La psicóloga me explicó que los niños que sufren enfermedades terminales a esa edad tienden a rebelarse contra sus padres y contra los médicos debido al dolor y la frustración. Sin embargo, no fue así en el caso de Saúl. A ella le sorprendió su reacción positiva y tranquila. Gracias a eso, Saúl y yo pudimos darle un buen testimonio acerca de nuestras creencias.

La buena actitud de Saúl ayudó especialmente a un Testigo de nuestra congregación. Este hermano, que padecía depresión desde hacía seis años y no mejoraba pese a recibir medicación, se quedó varias noches en el hospital cuidándolo. A él le impresionó mucho la entereza de Saúl frente a la leucemia y el hecho de que, aun estando agotado, nunca dejara de animar a quienes lo visitaban. Me confesó: “El ejemplo de Saúl me dio las fuerzas para luchar contra la depresión”.

Ya han pasado tres años desde la muerte de mi hijo, y aún me duele. Si he seguido adelante, ha sido únicamente porque Dios me ha proporcionado “el poder que es más allá de lo normal” (2 Corintios 4:7). He aprendido a buscar siempre el lado positivo de las cosas, incluso en los peores momentos de la vida. Enfrentarme a la muerte de mi esposo, mi padre y mi hijo me ha enseñado a ser menos egoísta y más comprensiva con quienes sufren. Pero, sobre todo, me ha acercado mucho más a Jehová. No le temo al futuro porque sé que mi Padre celestial seguirá ayudándome. Él siempre estará ahí para agarrarme de la mano.

^ párr. 19 Saúl padecía leucemia linfoblástica, un tipo de cáncer muy grave que ataca la médula ósea y destruye los glóbulos blancos.

¿SE HA PREGUNTADO POR QUÉ?

Tal vez haya escuchado que los testigos de Jehová no aceptamos transfusiones de sangre. Pero ¿sabe por qué no lo hacemos?

Nuestra postura, que está basada en la Biblia, suele malinterpretarse. Hay quien piensa, por ejemplo, que rechazamos todos los tratamientos médicos o que sencillamente no nos importa morir. Pero nada más lejos de la realidad. Los Testigos deseamos la mejor atención médica posible para nosotros mismos y para nuestras familias. Eso sí, solo aceptamos tratamientos médicos sin sangre. ¿Por qué?

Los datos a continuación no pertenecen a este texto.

(* ===== verification/Xattr.v ===== *)
(** * Extended attributes

    [crates/metadata/src/xattr.rs]: the length-prefixed encoding of an
    attribute list, its storage, and the in-memory list operations. *)

From S2P Require Import Prelude Types Blockset.
From stdpp Require Import base tactics numbers list gmap strings pretty.
Open Scope Z_scope.

(** [Vec<(String, Vec<u8>)>]. *)
Abbreviation xattr_list := (list (bytes * bytes)).

(** [serialize_xattrs]: lengths are cast to [u32]. *)
Definition enc_xattr (x : bytes * bytes) : bytes :=
  le_bytes 4 (len x.1) ++ x.1 ++ le_bytes 4 (len x.2) ++ x.2.
Definition serialize_xattrs (xs : xattr_list) : bytes := flat_map enc_xattr xs.

(** The [while i < bytes.len()] loop of [deserialize_xattrs], on the bytes that
    are left to read.  Every iteration reads at least eight bytes, so fuel
    [length bs] is enough ([deserialize_xattrs_total] below). *)
Fixpoint deserialize_xattrs_loop (fuel : nat) (bs : bytes) : res MetaError xattr_list :=
  match bs, fuel with
  | [], _ => Ok []
  | _, O => Panic
  | _, S fuel =>
      if decide (len bs < 4) then Err (Corrupted "xattr: truncated at name_len") else
      let name_len := le_decode (take 4 bs) in
      let bs := drop 4 bs in
      if decide (len bs < name_len)
      then Err (Corrupted "xattr: truncated at name bytes") else
      name ← ok_or (from_utf8 (take (Z.to_nat name_len) bs))
               (Corrupted "xattr name not utf-8");
      let bs := drop (Z.to_nat name_len) bs in
      if decide (len bs < 4) then Err (Corrupted "xattr: truncated at value_len") else
      let value_len := le_decode (take 4 bs) in
      let bs := drop 4 bs in
      if decide (len bs < value_len)
      then Err (Corrupted "xattr: truncated at value bytes") else
      let value := take (Z.to_nat value_len) bs in
      rest ← deserialize_xattrs_loop fuel (drop (Z.to_nat value_len) bs);
      Ok ((name, value) :: rest)
  end.

Definition deserialize_xattrs (bs : bytes) : res MetaError xattr_list :=
  deserialize_xattrs_loop (length bs) bs.

Section cas.
Context {B : Blockset}.

Definition intern_xattrs (xs : xattr_list) (io : Io) : Io * Digest224 :=
  push_all (serialize_xattrs xs) io.
Definition load_xattrs (io : Io) (key : Digest224) : res MetaError xattr_list :=
  bs ← ok_or (file_storage_get io key)
         (Corrupted ("missing xattr node " +:+ fmt_digest key));
  deserialize_xattrs bs.
End cas.

(** [set_xattr_entry]: replace the first entry with the name, or push. *)
Fixpoint set_xattr_entry (xs : xattr_list) (name value : bytes) : xattr_list :=
  match xs with
  | [] => [(name, value)]
  | (k, v) :: xs =>
      if decide (k = name) then (k, value) :: xs
      else (k, v) :: set_xattr_entry xs name value
  end.

(** [get_xattr_entry]. *)
Definition get_xattr_entry (xs : xattr_list) (name : bytes) : option bytes :=
  snd <$> (snd <$> list_find (λ x, x.1 = name) xs).

(** [list_xattr_names]. *)
Definition list_xattr_names (xs : xattr_list) : list bytes := xs.*1.

(** [remove_xattr_entry]: the remaining list and whether it shrank. *)
Definition remove_xattr_entry (xs : xattr_list) (name : bytes) : xattr_list * bool :=
  let xs' := filter (λ x, x.1 ≠ name) xs in
  (xs', bool_decide (length xs' < length xs)%nat).

(* ------------------------------------------------------------------------ *)
(** ** Properties *)

(** A [String] name and lengths that fit the [u32] prefixes. *)
Definition wf_xattr (x : bytes * bytes) : Prop :=
  utf8_valid x.1 = true ∧ len x.1 < 2 ^ 32 ∧ len x.2 < 2 ^ 32.

Lemma to_nat_len bs : Z.to_nat (len bs) = length bs.
Proof. unfold len. lia. Qed.

Lemma deserialize_xattrs_loop_ok fuel xs :
  Forall wf_xattr xs → (length (serialize_xattrs xs) ≤ fuel)%nat →
  deserialize_xattrs_loop fuel (serialize_xattrs xs) = Ok xs.
Proof.
  intros Hxs. revert fuel. induction Hxs as [|[n v] xs (Hu & Hn & Hv) _ IH]; intros fuel Hf.
  { by destruct fuel. }
  assert (serialize_xattrs ((n, v) :: xs) =
    le_bytes 4 (len n) ++ n ++ le_bytes 4 (len v) ++ v ++ serialize_xattrs xs) as E.
  { cbn. unfold enc_xattr. cbn. by rewrite <-!app_assoc. }
  rewrite E in Hf |- *. clear E. rewrite !length_app, !length_le_bytes in Hf.
  destruct fuel as [|fuel]; [lia|].
  cbn [deserialize_xattrs_loop]. destruct (le_bytes 4 (len n) ++ _) eqn:E0.
  { apply (f_equal length) in E0. rewrite length_app, length_le_bytes in E0. done. }
  rewrite <-E0. clear E0 b l.
  pose proof (len_nonneg n). pose proof (len_nonneg v). pose proof (len_nonneg (serialize_xattrs xs)).
  rewrite take_le, drop_le, le_u32 by (split; cbn in *; lia).
  rewrite !len_app, !len_le_bytes.
  rewrite decide_False by lia. rewrite decide_False by lia.
  rewrite to_nat_len, take_app_length, drop_app_length, from_utf8_valid by done. cbn [ok_or mbind res_bind].
  rewrite !len_app, !len_le_bytes. rewrite decide_False by lia.
  rewrite take_le, drop_le, le_u32 by (split; cbn in *; lia).
  rewrite len_app. rewrite decide_False by lia.
  rewrite to_nat_len, take_app_length, drop_app_length.
  rewrite IH by lia. done.
Qed.

Lemma deserialize_serialize_xattrs xs :
  Forall wf_xattr xs → deserialize_xattrs (serialize_xattrs xs) = Ok xs.
Proof. intros H. by apply deserialize_xattrs_loop_ok. Qed.

(** On any input the loop ends with a value or a [Corrupted] error. *)
Lemma deserialize_xattrs_loop_total fuel bs :
  (length bs ≤ fuel)%nat →
  (∃ xs, deserialize_xattrs_loop fuel bs = Ok xs) ∨
  (∃ msg, deserialize_xattrs_loop fuel bs = Err (Corrupted msg)).
Proof.
  revert bs. induction fuel as [|fuel IH]; intros bs Hf.
  { destruct bs; [left; by eexists|cbn in Hf; lia]. }
  destruct bs as [|b bs]; [left; by eexists|].
  cbn [deserialize_xattrs_loop]. set (bs0 := b :: bs) in *.
  case_decide as H0; [right; eauto|]. cbv zeta. case_decide; [right; eauto|].
  destruct (from_utf8 _) as [n|]; cbn [ok_or mbind res_bind]; [|right; eauto].
  case_decide as H1; [right; eauto|]. case_decide; [right; eauto|].
  match goal with |- context [deserialize_xattrs_loop fuel ?r] =>
    destruct (IH r) as [[xs ->]|[msg ->]]; [|left|right]; cbn; eauto end.
  unfold len in *. rewrite !length_drop in *. cbn in *. lia.
Qed.

Lemma get_set_xattr_entry xs n v : get_xattr_entry (set_xattr_entry xs n v) n = Some v.
Proof.
  unfold get_xattr_entry.
  induction xs as [|[k w] xs IH]; cbn; [by rewrite decide_True|].
  case_decide as H; cbn; [by rewrite decide_True|].
  rewrite decide_False by done. by destruct (list_find _ (set_xattr_entry xs n v)) as [[]|].
Qed.

Lemma get_set_xattr_entry_ne xs n n' v :
  n ≠ n' → get_xattr_entry (set_xattr_entry xs n v) n' = get_xattr_entry xs n'.
Proof.
  intros Hne. unfold get_xattr_entry.
  induction xs as [|[k w] xs IH]; cbn; [by rewrite decide_False|].
  case_decide as H; cbn.
  - subst k. by rewrite !(decide_False (P := n = n')).
  - destruct (decide (k = n')); [done|].
    by destruct (list_find _ (set_xattr_entry xs n v)) as [[]|],
      (list_find _ xs) as [[]|].
Qed.

Lemma get_xattr_entry_elem xs n v :
  NoDup xs.*1 → get_xattr_entry xs n = Some v ↔ (n, v) ∈ xs.
Proof.
  unfold get_xattr_entry. intros Hnd.
  destruct (list_find (λ x, x.1 = n) xs) as [[i [k w]]|] eqn:E; cbn.
  - apply list_find_Some in E as (Hi & Hk & _). cbn in Hk. subst k.
    split; [intros [= ->]; by eapply list_elem_of_lookup_2|].
    intros Hin. apply list_elem_of_lookup in Hin as [j Hj].
    assert (i = j) as ->.
    { eapply (NoDup_lookup xs.*1 i j n); [done|..]; rewrite list_lookup_fmap.
      - by rewrite Hi. - by rewrite Hj. }
    congruence.
  - apply list_find_None in E. split; [done|]. intros Hin.
    rewrite Forall_forall in E. by destruct (E _ Hin).
Qed.

Lemma set_xattr_entry_names xs n v :
  (set_xattr_entry xs n v).*1 = if decide (n ∈ xs.*1) then xs.*1 else xs.*1 ++ [n].
Proof.
  induction xs as [|[k w] xs IH]; cbn.
  { rewrite decide_False; [done|]. by intros ?%elem_of_nil. }
  destruct (decide (k = n)) as [H|H]; cbn.
  - subst k. rewrite decide_True; [done|left].
  - rewrite IH. destruct (decide (n ∈ xs.*1)).
    + rewrite decide_True; [done|by right].
    + rewrite decide_False; [done|]. by intros [?|?]%elem_of_cons.
Qed.

Lemma set_xattr_entry_NoDup xs n v :
  NoDup xs.*1 → NoDup (set_xattr_entry xs n v).*1.
Proof.
  intros H. rewrite set_xattr_entry_names. case_decide; [done|].
  apply NoDup_app. split_and!; [done| |apply NoDup_singleton].
  by intros x Hx ->%list_elem_of_singleton.
Qed.

Lemma set_xattr_entry_wf xs n v :
  Forall wf_xattr xs → wf_xattr (n, v) → Forall wf_xattr (set_xattr_entry xs n v).
Proof.
  intros Hxs Hn. induction Hxs as [|[k w] xs Hk Hxs IH]; cbn; [by constructor|].
  case_decide; subst; constructor; auto.
Qed.

Lemma remove_xattr_entry_spec xs n :
  NoDup xs.*1 →
  (∀ n' v, (n', v) ∈ (remove_xattr_entry xs n).1 ↔ (n', v) ∈ xs ∧ n' ≠ n) ∧
  NoDup (remove_xattr_entry xs n).1.*1 ∧
  ((remove_xattr_entry xs n).2 = true ↔ n ∈ xs.*1).
Proof.
  intros Hnd. unfold remove_xattr_entry; cbn. split_and!.
  - intros n' v. rewrite list_elem_of_filter. cbn. tauto.
  - induction xs as [|[k w] xs IH]; [constructor|].
    cbn in Hnd. apply NoDup_cons in Hnd as [Hk Hnd]. rewrite filter_cons. cbn.
    case_decide; cbn; [|by apply IH]. apply NoDup_cons. split; [|by apply IH].
    intros ([? ?] & -> & Hin%list_elem_of_filter)%list_elem_of_fmap.
    apply Hk. apply list_elem_of_fmap. eexists; split; [|apply Hin]. done.
  - rewrite bool_decide_eq_true. clear Hnd. induction xs as [|[k w] xs IH].
    { cbn. split; [lia|by intros ?%elem_of_nil]. }
    rewrite filter_cons, fmap_cons, elem_of_cons. cbn [fst].
    pose proof (length_filter (λ x : bytes * bytes, x.1 ≠ n) xs).
    destruct (decide (k ≠ n)); cbn [length].
    + rewrite <-Nat.succ_lt_mono, IH. split; [by right|]. by intros [->|?].
    + split; [|lia]. left. symmetry. by apply dec_stable.
Qed.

Nuestra posición se basa en una importante ley que Dios dictó para toda la humanidad. Poco después del Diluvio, Dios les dio permiso a Noé y su familia para comer carne animal. Solo les impuso una restricción: no debían consumir sangre (Génesis 9:3, 4). Esta ley es aplicable a todos los seres humanos, pues todos descendemos de Noé. Además, se trata de una ley que nunca ha sido abolida. De hecho, más de ocho siglos después, Dios la repitió a la nación de Israel y les explicó que la sangre es sagrada porque representa el alma, es decir, la vida misma (Levítico 17:14). Y mil quinientos años más tarde, los apóstoles ordenaron a los cristianos que “[siguieran] absteniéndose [...] de sangre” (Hechos 15:29).

Los testigos de Jehová estamos convencidos de que si aceptáramos una transfusión, no estaríamos absteniéndonos de sangre. Por esa razón insistimos en recibir otros tratamientos. Además, esta postura bíblica ha contribuido mucho a elevar la calidad de la atención médica. Eso explica por qué hoy día muchas personas que no son testigos de Jehová también solicitan tratamientos sin sangre.